An ironclad contract is one drawn up by a great lawyer; the contracts with all those loopholes are drawn by lesser legal talents. Ultimately, there arose a very few, a mere handful, of powerful magicians who were also master lawyers. Together they formed an uneasy but necessary alliance, the Council of Thirteen, and with their combined powers they began to fill in the loopholes in Husaquahr’s Creation, imposing logic, rules, on all the world, its denizens, its very stones, and codified these as the Books Of Rules for the guidance and training of future generations.

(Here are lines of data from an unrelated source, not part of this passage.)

(* ===== verification/SmtpProps.v ===== *)
(** What a send over SMTP guarantees, whatever the server answers: nothing but the
    greeting crosses an unencrypted connection to another host, a call ends at the first
    message the server acknowledges and fails when it acknowledges none, and every attempt
    carries the same bytes under the same Message-ID.

    A connection that breaks at the end of the data leaves the sender without an answer:
    the server may hold the message or not, and the next attempt offers it again. *)
From Stdlib Require Import ZArith Ascii.
From stdpp Require Import base list strings gmap.
From S2P Require Import Prelude GoStrings GoValues Submission Checklist Reply Tables World Repository OutboxRepo RepositoryProps Config Retry Smtp SmtpSend MailProps.

Open Scope Z_scope.

Definition smtp_log (w : World) : list smtp_event := w.(w_net).(ns_smtp).

(** [talks P Q m]: [m] appends to the log events that satisfy [P], and returns a value
    that satisfies [Q] if it returns one. *)
Definition talks {A} (P : smtp_event → Prop) (Q : A → Prop) (m : M A) : Prop :=
  ∀ w, ∃ evs, smtp_log (m w).2 = smtp_log w ++ evs ∧ Forall P evs ∧
              match (m w).1 with Ok a => Q a | Err _ => True end.

Definition silent {A} (m : M A) : Prop := ∀ w, smtp_log (m w).2 = smtp_log w.
(** What a run leaves alone, but for [n] posts of [payload]. *)
Definition posted (payload : string) (n : nat) (w w' : World) : Prop :=
  posts w' = posts w ++ replicate n payload ∧ w_db w' = w_db w.

Lemma posted_refl payload w : posted payload 0 w w.
Proof. split; [by rewrite app_nil_r|done]. Qed.

Lemma posted_trans payload n k w1 w2 w3 :
  posted payload n w1 w2 → posted payload k w2 w3 → posted payload (n + k) w1 w3.
Proof. intros [H1 D1] [H2 D2]. split; [by rewrite H2, H1, replicate_add, app_assoc|congruence]. Qed.

Lemma call_once_posted payload w : posted payload 1 w (call_once payload w).2.
Proof.
  unfold call_once, mbind, M_bind, post. destruct (http_Post _ _) as [e|[code [e|body]]]; [by split..|].
  destruct (classifyHTTPStatus code body); [by split|]. destruct (decode_response body); by split.
Qed.

Lemma paused_posted payload w w' : paused w w' → posted payload 0 w w'.
Proof. intros (d & _ & [->| ->]); split; cbn; by rewrite ?app_nil_r. Qed.

Lemma tried_posted payload k w w' : tried (call_once payload) k w w' → posted payload k w w'.
Proof.
  induction 1 as [|k w w1 w2 w3 e Hf _ Hp _ _ IH]; [apply posted_refl|].
  pose proof (call_once_posted payload w) as H1. rewrite Hf in H1. cbn in H1.
  apply (posted_trans payload 1 k w w2); [|done].
  apply (posted_trans payload 1 0 w w1); [done|by apply paused_posted].
Qed.

Lemma Do_posted payload w :
  ∃ n, Z.of_nat n ≤ attempts_of c.(ac_retryAttempts) ∧
    posted payload n w (Do c.(ac_retryAttempts) c.(ac_retryBase) (call_once payload) w).2 ∧
    (is_ok (Do c.(ac_retryAttempts) c.(ac_retryBase) (call_once payload) w).1 = true → (1 ≤ n)%nat).
Proof.
  destruct (Do_runs c.(ac_retryAttempts) c.(ac_retryBase) (call_once payload) w)
    as (k & w1 & r & w' & -> & Hk & Htr & Hl). cbn.
  apply tried_posted in Htr. pose proof (call_once_posted payload w1) as H1.
  assert (posted payload 1 w1 w' ∨ w' = w1 ∧ is_ok r = false) as [H|[-> Hr]].
  { destruct Hl; [by right|left; by rewrite H in H1..]. }
  - exists (Z.to_nat k + 1)%nat. split_and!; [lia|by eapply posted_trans|lia].
  - exists (Z.to_nat k). split_and!; [lia|done|by rewrite Hr].
Qed.

Lemma Today_run w :
  ∃ r w', attempt Today w = (Ok r, w') ∧ posts w' = posts w ∧ w_db w' = w_db w ∧
    (env_fault (S (w_tick w)) = None →
     r = Ok (default f64_zero ((w_db w).(db_spend) !! utc_day (env_now (w_tick w))))).
Proof.
  unfold attempt, Today, mbind, M_bind, time_Now, wrap_err, query, stmt. cbn.
  destruct (env_fault _) eqn:Ef; eexists _, _; split_and!; try reflexivity; try done.
Qed.

Lemma capped_run w :
  ∃ b w', capped c w = (Ok b, w') ∧ posts w' = posts w ∧ w_db w' = w_db w.
Proof.
  unfold capped. destruct (_ && _); [|by eexists _, _].
  destruct (Today_run w) as (r & w' & Hr & Hp & Hd & _). rewrite (bind_ok _ _ _ _ _ Hr). by eexists _, _.
Qed.

Lemma capped_true w total :
  f64_lt f64_zero c.(ac_cfg).(llm_DailyCapUSD) = true → c.(ac_spend) = true →
  env_fault (S (w_tick w)) = None → (w_db w).(db_spend) !! utc_day (env_now (w_tick w)) = Some total →
  f64_le c.(ac_cfg).(llm_DailyCapUSD) total = true →
  ∃ w', capped c w = (Ok true, w') ∧ posts w' = posts w ∧ w_db w' = w_db w.
Proof.
  intros Hcap Hsp Hf Hday Hle. unfold capped. rewrite Hcap, Hsp. cbn [andb].
  destruct (Today_run w) as (r & w' & Hr & Hp & Hd & Hv). rewrite (bind_ok _ _ _ _ _ Hr), Hv by done.
  rewrite Hday. cbn. rewrite Hle. by eexists.
Qed.

(** The effect of recording a cost, if the statement runs. *)
Definition spend_added (usd : float64) (d d' : DB) : Prop :=
  ∃ day, d' = db_with_spend (<[ day := match d.(db_spend) !! day with
                                       | Some old => f64_add old usd | None => usd end ]> d.(db_spend)) d.

Lemma Spend_Add_run usd w :
  ∃ w', log_err (Spend_Add usd) w = (Ok (), w') ∧ posts w' = posts w ∧
        (w_db w' = w_db w ∨ spend_added usd (w_db w) (w_db w')).
Proof.
  unfold log_err, attempt, Spend_Add, mbind, M_bind, time_Now, wrap_err, exec, stmt. cbn.
  destruct (env_fault _); eexists; (split; [reflexivity|]); (split; [done|]); [by left|right]. by eexists.
Qed.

Order was imposed, but at the price of stagnancy. Things were as they were in broad terms because they were mandated to be that way by sorcerers so powerful, so much closer to Creation, that they were immutable.
Over the great span of time, though, even those great ones passed on, either through death or transmigration or in ways of which we can not even dream, leaving only the Rules to reign.
The Council, however, remained, filled by increasingly lesser individuals, lacking some of the power and all of the wisdom of the founders. Great sorcerers, yes, by comparison, but mere wisps of smoke compared to the ones who had once held their positions. Not, of course, that they thought so; generation after generation of Councils have worked hard to keep plugging more and more loopholes, adding on Rule after Rule, binding the whole of the world as tightly as roles in a never-ending stage Play-The inheritors from the greatest of the great and the wisest of the wise had evolved, if you want to call it that, into that most fearsome of the creatures of civilization.